(DATA SUPPLIED)

(** X9: with ACME on and the [autocert] provider, [Run] needs no DNS
    credential: it never reads the environment and never builds a DNS
    challenge provider, and the server is initialised with ACME enabled, the
    ACME hosts and the autocert provider. *)
Theorem autocert_needs_no_credential e g :
  cli.Bool (flags e) "enable_acme" = true ->
  provider_in_force e g = "autocert" ->
  let opts := [server.EnableACME true;
               server.ACMEHosts (helper_ACMEHosts e);
               server.ACMEProvider autocert.NewProvider] in
  exists w' res,
    Run e (mkWorld g []) = (w', res)
    /\ forallb (fun ev => negb (is_dns_step ev)) (trace w') = true
    /\ In (ServerInit opts) (trace w')
    /\ (forall running, res = inl running -> run_opts running = opts)
    /\ (srv_Start e = None -> exists running, res = inl running).
Proof.
  intros Hacme Hp opts.
  destruct (Run_stages e (mkWorld g [])) as (w2 & rr & table & C2 & P2 & _ & ->).
  assert (Hso : exists w3,
             server_options e w2 = (w3, inl opts)
             /\ continues (fun ev => negb (is_dns_step ev)) w2 w3).
  { unfold server_options.
    destruct (override_run e "acme_provider" set_ACMEProvider w2)
      as (w0 & E0 & C0 & V0); [intros; repeat split|].
    rewrite (bind_inl _ _ _ _ _ E0). run. rewrite Hacme.
    assert (Ha : ACMEProvider (vars w0) = "autocert").
    { rewrite V0, <- Hp. unfold provider_in_force. cbv zeta. cbn [vars] in P2.
      rewrite <- P2. destruct (strings.is_empty _); reflexivity. }
    match goal with
    | |- context [acme_provider e ?W] =>
        rewrite (acme_provider_autocert e W) by exact Ha
    end.
    eexists. split; [reflexivity|].
    eapply continues_trans;
      [eapply continues_weaken; [apply no_dns_config_read | exact C0] | continued]. }
  destruct Hso as (w3 & -> & C3).
  destruct (listen_run (fun ev => negb (is_dns_step ev)) e opts w3)
    as (w4 & -> & C4 & Hin); [reflexivity..|].
  exists w4.
  assert (F : forallb (fun ev => negb (is_dns_step ev)) (trace w4) = true).
  { apply (continues_forallb _ _ w3 w4 (fun ev H => H) C4).
    apply (continues_forallb _ _ w2 w3 (fun ev H => H) C3).
    apply (continues_forallb is_config_read _ (mkWorld g []) w2);
      [apply no_dns_config_read | exact C2 | reflexivity]. }
  destruct (srv_Start e) as [err|]; eexists; (split; [reflexivity|]);
    (split; [exact F|]); (split; [exact Hin|]); split.
  - intros ? [=].
  - intros [=].
  - intros running [= <-]. reflexivity.
  - intros _. eexists. reflexivity.
Qed.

(End DATA SUPPLIED)

◆ YOUR OBJECTIVE ◆
Search the data above and return each line in which "assert" occurs.

◆ EXERCISE ANSWER ◆
  assert (Hso : exists w3,
    assert (Ha : ACMEProvider (vars w0) = "autocert").
  assert (F : forallb (fun ev => negb (is_dns_step ev)) (trace w4) = true).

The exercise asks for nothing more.